### SUPPLIED DATA

(** C10, as the code has it. On a POST request to the simpler handler,
    whatever the body is: when [payer.email] is absent or falsy the answer is
    200 with "Webhook received for unknown"; when it is truthy and converts
    to a string the answer is 200 with "Webhook received for " followed by
    that string (the email itself when it is a string); the handler throws
    exactly when [payer.email] does not convert to a string, and then sends
    nothing. It makes no backend call. *)
Theorem webhook_received (req : Request) :
  method req = "POST" ->
  let email := optional_get (optional_get (body req) "payer") "email" in
  (ToBoolean email = false ->
   responds (SimpleWebhook.handler req) 200 "Webhook received for unknown") /\
  (forall text,
     ToBoolean email = true -> ToString email = Some text ->
     responds (SimpleWebhook.handler req) 200 ("Webhook received for " ++ text)) /\
  (forall s,
     email = JString s -> s <> "" ->
     responds (SimpleWebhook.handler req) 200 ("Webhook received for " ++ s)) /\
  ((exists err, fst (SimpleWebhook.handler req initial_world) = Throw err) <->
   ToString email = None) /\
  (ToString email = None ->
   fst (SimpleWebhook.handler req initial_world)
     = Throw (TypeError "Cannot convert object to primitive value") /\
   sent (res (snd (SimpleWebhook.handler req initial_world))) = None) /\
  calls_of (SimpleWebhook.handler req) = [].
Proof.
  intros Hm email. js_unfold. unfold js_or. rewrite Hm. simpl. fold email.
  destruct (ToBoolean email) eqn:Hb; simpl.
  - destruct (ToString email) as [text | ] eqn:Ht; simpl.
    + split; [ discriminate | ]. split; [ | split; [ | split; [ | split ] ] ].
      * intros text' _ H. injection H as <-. repeat split; reflexivity.
      * intros s Hs _. rewrite Hs in Ht. simpl in Ht. injection Ht as <-.
        repeat split; reflexivity.
      * split; [ intros [err H]; discriminate | discriminate ].
      * discriminate.
      * reflexivity.
    + split; [ discriminate | ]. split; [ | split; [ | split; [ | split ] ] ].
      * intros text' _ H. discriminate.
      * intros s Hs _. rewrite Hs in Ht. simpl in Ht. discriminate.
      * split; [ reflexivity | intros _; eexists; reflexivity ].
      * intros _. split; reflexivity.
      * reflexivity.
  - pose proof (ToString_none_truthy email) as Hn.
    split; [ intros _; repeat split; reflexivity | ].
    split; [ discriminate | ].
    split.
    { intros s Hs Hne. rewrite Hs in Hb. simpl in Hb.
      apply negb_false_iff, String.eqb_eq in Hb. contradiction. }
    split.
    { split; [ intros [err H]; discriminate | ].
      intros H. apply Hn in H. congruence. }
    split; [ | reflexivity ].
    intros H. apply Hn in H. congruence.
Qed.
(** The zero-valued detail carrying only the unsupported-game status. *)
Definition unsupported_detail : ResultDetail :=
  {| RowIndex := 0; Level := 0; Prize := 0; Status := status_unsupported |}.

Inductive Response :=
| JSON_error (code : Z) (msg : string)
| JSON_ok (code : Z) (body : list VerificationResult).

Section Handler.

(** Library and remote parts the handler is written against:
    [strings.TrimSpace], and the recognizer [callGeminiOCR] (called
    [callQwenOCR] in the second program variant), which either yields
    tickets or an error message. *)
Variable TrimSpace : string -> string.
Variable callGeminiOCR : string -> string -> list LotteryData + string.

Definition getMockWinningNumber (lotteryType issue : string) : WinningNumbers :=
  let issue := TrimSpace issue in
  if strings_Contains lotteryType label_DoubleColor && bool_decide (issue = "2025107")
  then {| WinRed := ["02"; "11"; "15"; "21"; "28"; "33"]; WinBlue := ["07"] |}
  else if strings_Contains lotteryType label_DoubleColor && bool_decide (issue = "2025145")
  then {| WinRed := ["02"; "09"; "15"; "23"; "28"; "33"]; WinBlue := ["06"] |}
  else {| WinRed := ["00"]; WinBlue := ["00"] |}.

(** Body of the loop [for idx, lottery := range ocrResults]. *)
Definition verify_lottery (idx : nat) (lottery : LotteryData) : VerificationResult :=
  let winNum := getMockWinningNumber (Type_ lottery) (Issue lottery) in
  let verifier := select_verifier (Type_ lottery) in
  let res :=
    {| TicketIndex := Z.of_nat idx + 1; OCRData := lottery;
       TotalPrize := 0; Details := [] |} in
  match verifier with
  | Some v => verify_rows v winNum 0 (Tickets lottery) res
  | None =>
      {| TicketIndex := TicketIndex res; OCRData := OCRData res;
         TotalPrize := TotalPrize res;
         Details := Details res ++ [unsupported_detail] |}
  end.

(** [verifyHandler]: [image] is the uploaded form file (absent when
    [FormFile] fails), [apiKey] the value of the API-key environment
    variable. The second program variant reads [DASHSCOPE_API_KEY] and
    names it in the 500 message; the rest of the handler is identical. *)
Definition verifyHandler (image : option string) (apiKey : string) : Response :=
  match image with
  | None => JSON_error 400 "请上传名为 'image' 的文件"
  | Some fileBytes =>
      if bool_decide (apiKey = "") then JSON_error 500 "服务端未配置 GEMINI_API_KEY"
      else
        match callGeminiOCR fileBytes apiKey with
        | inr err => JSON_error 500 ("AI 识别失败: " +:+ err)
        | inl ocrResults => JSON_ok 200 (imap verify_lottery ocrResults)
        end
  end.

End Handler.

(** ** Reference notions used by the statements *)

(** Binomial coefficient by Pascal's rule. *)
Fixpoint binomial (n k : nat) : nat :=
  match k, n with
  | O, _ => 1
  | S _, O => 0
  | S k', S n' => binomial n' k' + binomial n' k
  end.

Fixpoint sum_Z (l : list Z) : Z :=
  match l with
  | [] => 0
  | x :: l' => x + sum_Z l'
  end.

(** The tokens found at the positions [idxs] of [tokens]. *)
Definition select (tokens : list string) (idxs : list nat) : list string :=
  map (fun i => default "" (tokens !! i)) idxs.

(** All size-[k] subsequences, by the same head/tail split as
    [combinations] but with a natural-number size. *)
Fixpoint subseqs {A : Type} (l : list A) (k : nat) : list (list A) :=
  match k with
  | O => [[]]
  | S k' =>
      match l with
      | [] => []
      | x :: l' => map (cons x) (subseqs l' k') ++ subseqs l' k
      end
  end.

(** The (combination, blue token) pairs in the order the two loops of
    [DoubleColorVerifier.Verify] visit them. *)
Definition DoubleColor_pairs (t : UserTicket) : list (list string * string) :=
  redComb ← combinations (Red t) 6; b ← Blue t; [(redComb, b)].

(** Tier tables as the specification lists them: an entry
    [(redHits, blueHits, (rank, payout))]. *)
Definition table_lookup (tbl : list (nat * nat * (Z * Z))) (redHits blueHits : nat)
    : option (Z * Z) :=
  snd <$> List.find (fun e => (e.1.1 =? redHits)%nat && (e.1.2 =? blueHits)%nat) tbl.

Definition tier_entry (redHits blueHits : nat) (rank payout : Z)
    : nat * nat * (Z * Z) :=
  (redHits, blueHits, (rank, payout)).

Definition DoubleColor_table : list (nat * nat * (Z * Z)) :=
  [ tier_entry 6 1 1 5000000; tier_entry 6 0 2 100000; tier_entry 5 1 3 3000;
    tier_entry 5 0 4 200; tier_entry 4 1 4 200; tier_entry 4 0 5 10;
    tier_entry 3 1 5 10 ].

(** The table, then "any other pair with blueHits = 1 is rank 6, payout 5",
    then no tier. *)
Definition DoubleColor_tier_spec (redHits blueHits : nat) : option (Z * Z) :=
  match table_lookup DoubleColor_table redHits blueHits with
  | Some rp => Some rp
  | None => if (blueHits =? 1)%nat then Some (6, 5) else None
  end.

Definition Lotto_table : list (nat * nat * (Z * Z)) :=
  [ tier_entry 5 2 1 10000000; tier_entry 5 1 2 200000; tier_entry 5 0 3 10000;
    tier_entry 4 2 4 3000; tier_entry 4 1 5 300; tier_entry 3 2 6 200;
    tier_entry 4 0 7 100; tier_entry 3 1 8 15; tier_entry 2 2 8 15;
    tier_entry 3 0 9 5; tier_entry 2 1 9 5; tier_entry 1 2 9 5;
    tier_entry 0 2 9 5 ].

(** "blueHits = 1 exactly when the blue token equals winning.blue[0]
    (0 when winning.blue is empty)". *)
Definition DoubleColor_blueHits_spec (win : WinningNumbers) (b : string) : nat :=
  if bool_decide (head (WinBlue win) = Some b) then 1%nat else 0%nat.

(** The tier, if any, of one (combination, blue token) pair. *)
Definition DoubleColor_pair_spec (win : WinningNumbers) (p : list string * string)
    : option (Z * Z) :=
  DoubleColor_tier_spec (intersect p.1 (WinRed win)) (DoubleColor_blueHits_spec win p.2).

### TASK ITEM
From the start of the data to the line that holds "sent (res (snd", retype each line exactly, with both ends included.

### RESULT OF THE EXERCISE
(** C10, as the code has it. On a POST request to the simpler handler,
    whatever the body is: when [payer.email] is absent or falsy the answer is
    200 with "Webhook received for unknown"; when it is truthy and converts
    to a string the answer is 200 with "Webhook received for " followed by
    that string (the email itself when it is a string); the handler throws
    exactly when [payer.email] does not convert to a string, and then sends
    nothing. It makes no backend call. *)
Theorem webhook_received (req : Request) :
  method req = "POST" ->
  let email := optional_get (optional_get (body req) "payer") "email" in
  (ToBoolean email = false ->
   responds (SimpleWebhook.handler req) 200 "Webhook received for unknown") /\
  (forall text,
     ToBoolean email = true -> ToString email = Some text ->
     responds (SimpleWebhook.handler req) 200 ("Webhook received for " ++ text)) /\
  (forall s,
     email = JString s -> s <> "" ->
     responds (SimpleWebhook.handler req) 200 ("Webhook received for " ++ s)) /\
  ((exists err, fst (SimpleWebhook.handler req initial_world) = Throw err) <->
   ToString email = None) /\
  (ToString email = None ->
   fst (SimpleWebhook.handler req initial_world)
     = Throw (TypeError "Cannot convert object to primitive value") /\
   sent (res (snd (SimpleWebhook.handler req initial_world))) = None) /\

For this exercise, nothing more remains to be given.